## [TASK STATEMENT]
Copying nothing before it, reproduce the line that holds "move => Some move" and every line after it in the data, exactly.

Stored items
((

(** [std::integral_constant<std::size_t, v>] *)
Record integral_constant : Type := Constant { constant_value : nat }.

(** Only the partial specialisation for [tuple<Ts...>] is defined. *)
Definition tuple_size (T : type_arg) : option integral_constant :=
  match T with
  | tuple_of Ts => Some (Constant (sizeof_pack Ts))
  | not_a_tuple _ => None
  end.

Definition tuple_size_v (T : type_arg) : option nat :=
  c <- tuple_size T ;; Some (constant_value c).

(** *** make_tuple (Tuple.h:123-128) *)

(** The deduced return type is part of the result of the instantiation.
    [Us] are the deduced template arguments [Ts] of [make_tuple]; the
    constructor sees the same [Us&&] after reference collapsing. *)
Definition make_tuple (Us : list (cpp_type type))
  : option { Ts : list type & args Us -> tuple Ts } :=
  let Tuple := map decay_t Us in
  ctor <- tuple_ctor Tuple Us ;;
  Some (existT _ Tuple ctor).

(** *** operator== (Tuple.h:132-142) *)

(** The fold expression [((get<Is>(a) == get<Is>(b)) && ...)]; over an empty
    pack it is [true]. *)
Fixpoint tuple_equal_impl (Ts : list type) (Is : list nat)
  : option (tuple Ts -> tuple Ts -> bool) :=
  match Is with
  | [] => Some (fun _ _ => true)
  | I0 :: Is' =>
      g <- get_const I0 Ts ;;
      eq <- op_eq (projT1 g) ;;
      rest <- tuple_equal_impl Ts Is' ;;
      Some (fun a b => eq (projT2 g a) (projT2 g b) && rest a b)
  end.

Definition tuple_eq (Ts : list type) : option (tuple Ts -> tuple Ts -> bool) :=
  tuple_equal_impl Ts (index_sequence_for Ts).

(** In [a == b] the pack [Ts] is deduced from both arguments; deduction
    fails unless the two tuples have the same type sequence. *)
Definition operator_eq (Ts Ts' : list type)
  : option (tuple Ts -> tuple Ts' -> bool) :=
  match list_eq_dec type_eq_dec Ts Ts' with
  | left e => eq <- tuple_eq Ts ;; Some (fun a b => eq a (eq_rect_r tuple b e))
  | right _ => None
  end.

(** *** Observations used in the statements *)

(** The [i]-th value of an argument pack, with the type it decays to. *)
Fixpoint arg_nth (i : nat) (Us : list (cpp_type type)) {struct Us}
  : args Us -> option typed_value :=
  match Us as Us0 return args Us0 -> option typed_value with
  | [] => fun _ => None
  | U :: Us' => fun a =>
      match i with
      | 0 => Some (typed (decay_t U) (fst a))
      | S i' => arg_nth i' Us' (snd a)
      end
  end.

(** The value held by the [i]-th base subobject, counting the bases in the
    order of the base-specifier list. *)
Fixpoint slot (ks : list base) (i : nat) : object ks -> option typed_value :=
  match ks as ks0 return object ks0 -> option typed_value with
  | [] => fun _ => None
  | k :: ks' => fun o =>
      match i with
      | 0 => Some (typed (snd k) (value (fst o)))
      | S i' => slot ks' i' (snd o)
      end
  end.

(** An expression of type [U&&] initialises a [T] with an equal value: [T]
    is the type [U] decays to, and the selected constructor copies (or
    moves) the value. *)
Definition copy_initialises (T : type) (U : cpp_type type) : Prop :=
  exists init, direct_init T U = Some init /\
               forall v, typed T (init v) = typed (decay_t U) v.

(** The value of the expression [get<I>(a) == get<I>(b)] on two const
    tuples. *)
Definition compare_at (I : nat) (Ts : list type) (a b : tuple Ts)
  : option bool :=
  g <- get_const I Ts ;;
  eq <- op_eq (projT1 g) ;;
  Some (eq (projT2 g a) (projT2 g b)).

(** The state of the [i]-th base subobject of a default-initialised
    object, counting the bases in the order of the base-specifier list. *)
Fixpoint partial_slot (ks : list base) (i : nat)
  : partial_object ks -> option (option typed_value) :=
  match ks as ks0 return partial_object ks0 -> option (option typed_value) with
  | [] => fun _ => None
  | k :: ks' => fun o =>
      match i with
      | 0 => Some (option_map (fun l : leaf_of k => typed (snd k) (value l))
                     (fst o))
      | S i' => partial_slot ks' i' (snd o)
      end
  end.

(** The state of the element [get<I>(t)] refers to in a default-initialised
    tuple: its value with its type, or [None] when it is indeterminate. *)
Definition state_at (I : nat) (Ts : list type) (t : partial_tuple Ts)
  : option (option typed_value) :=
  T <- tuple_element_t I (tuple_of Ts) ;;
  m <- static_cast (I, T) (base_classes (index_sequence_for Ts) Ts) ;;
  Some (option_map (fun l : tuple_leaf I T => typed T (value l))
          (partial_subobject (I, T) _ m t)).

(** What [get<I>(t)] reads, with its type. *)
Definition read (I : nat) (Ts : list type) (t : tuple Ts)
  : option typed_value :=
  g <- get I Ts ;; Some (typed (projT1 g) (load (projT2 g) t)).

(** What [get<I>(t)] reads when [t] is const. *)
Definition read_const (I : nat) (Ts : list type) (t : tuple Ts)
  : option typed_value :=
  g <- get_const I Ts ;; Some (typed (projT1 g) (projT2 g t)).

End Tuple.

Arguments Leaf {ET I T} _.
Arguments value {ET I T} _.
Arguments base_eq_dec : simpl never.

(** ** The defaulted copy and move constructors *)

Section SpecialMembers.
Context {ET : ElementTypes}.

(** Tuple.h:24-25 and 53-54. *)

(** The source expression of a copy, [const T&], and of a move, [T&&]. *)
Definition const_lvalue (T : type) : cpp_type type :=
  Qualified T true false lvalue_reference.

Definition xvalue (T : type) : cpp_type type :=
  Qualified T false false rvalue_reference.

(** [tuple_leaf(const tuple_leaf&) = default] initialises [value] from the
    member of the source; it is deleted when [T] cannot be constructed from
    a [const T&]. *)
Definition tuple_leaf_copy (I : nat) (T : type)
  : option (tuple_leaf I T -> tuple_leaf I T) :=
  init <- direct_init T (const_lvalue T) ;;
  Some (fun other => Leaf (init (value other))).

(** [tuple_leaf(tuple_leaf&&) = default]: the same from [T&&]; it is
    defined as deleted when [T] cannot be constructed from a [T&&].  Only
    the constructed object is described, not what is left in the source. *)
Definition tuple_leaf_move (I : nat) (T : type)
  : option (tuple_leaf I T -> tuple_leaf I T) :=
  init <- direct_init T (xvalue T) ;;
  Some (fun other => Leaf (init (value other))).

(** The constructor of [tuple_leaf<I, T>] that initialises a base from an
    rvalue of the same leaf type: the move constructor, or, since a
    defaulted move constructor that is defined as deleted is ignored by
    overload resolution, the copy constructor. *)
Definition tuple_leaf_from_rvalue (I : nat) (T : type)
  : option (tuple_leaf I T -> tuple_leaf I T) :=
  match tuple_leaf_move I T with
  | Some move => Some move
  | None => tuple_leaf_copy I T
  end.

(** [tuple_impl(const self_type&) = default] and
    [tuple_impl(self_type&&) = default] initialise every base from the
    corresponding base of the source, in the order of the base list: the
    first from a const lvalue, the second from an rvalue. *)
Fixpoint copy_bases (ks : list base) : option (object ks -> object ks) :=
  match ks as ks0 return option (object ks0 -> object ks0) with
  | [] => Some (fun _ => tt)
  | k :: ks' =>
      leaf <- tuple_leaf_copy (fst k) (snd k) ;;
      rest <- copy_bases ks' ;;
      Some (fun other => (leaf (fst other), rest (snd other)))
  end.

))

## [OUTPUT FOR THIS EXERCISE]
  | Some move => Some move
  | None => tuple_leaf_copy I T
  end.

(** [tuple_impl(const self_type&) = default] and
    [tuple_impl(self_type&&) = default] initialise every base from the
    corresponding base of the source, in the order of the base list: the
    first from a const lvalue, the second from an rvalue. *)
Fixpoint copy_bases (ks : list base) : option (object ks -> object ks) :=
  match ks as ks0 return option (object ks0 -> object ks0) with
  | [] => Some (fun _ => tt)
  | k :: ks' =>
      leaf <- tuple_leaf_copy (fst k) (snd k) ;;
      rest <- copy_bases ks' ;;
      Some (fun other => (leaf (fst other), rest (snd other)))
  end.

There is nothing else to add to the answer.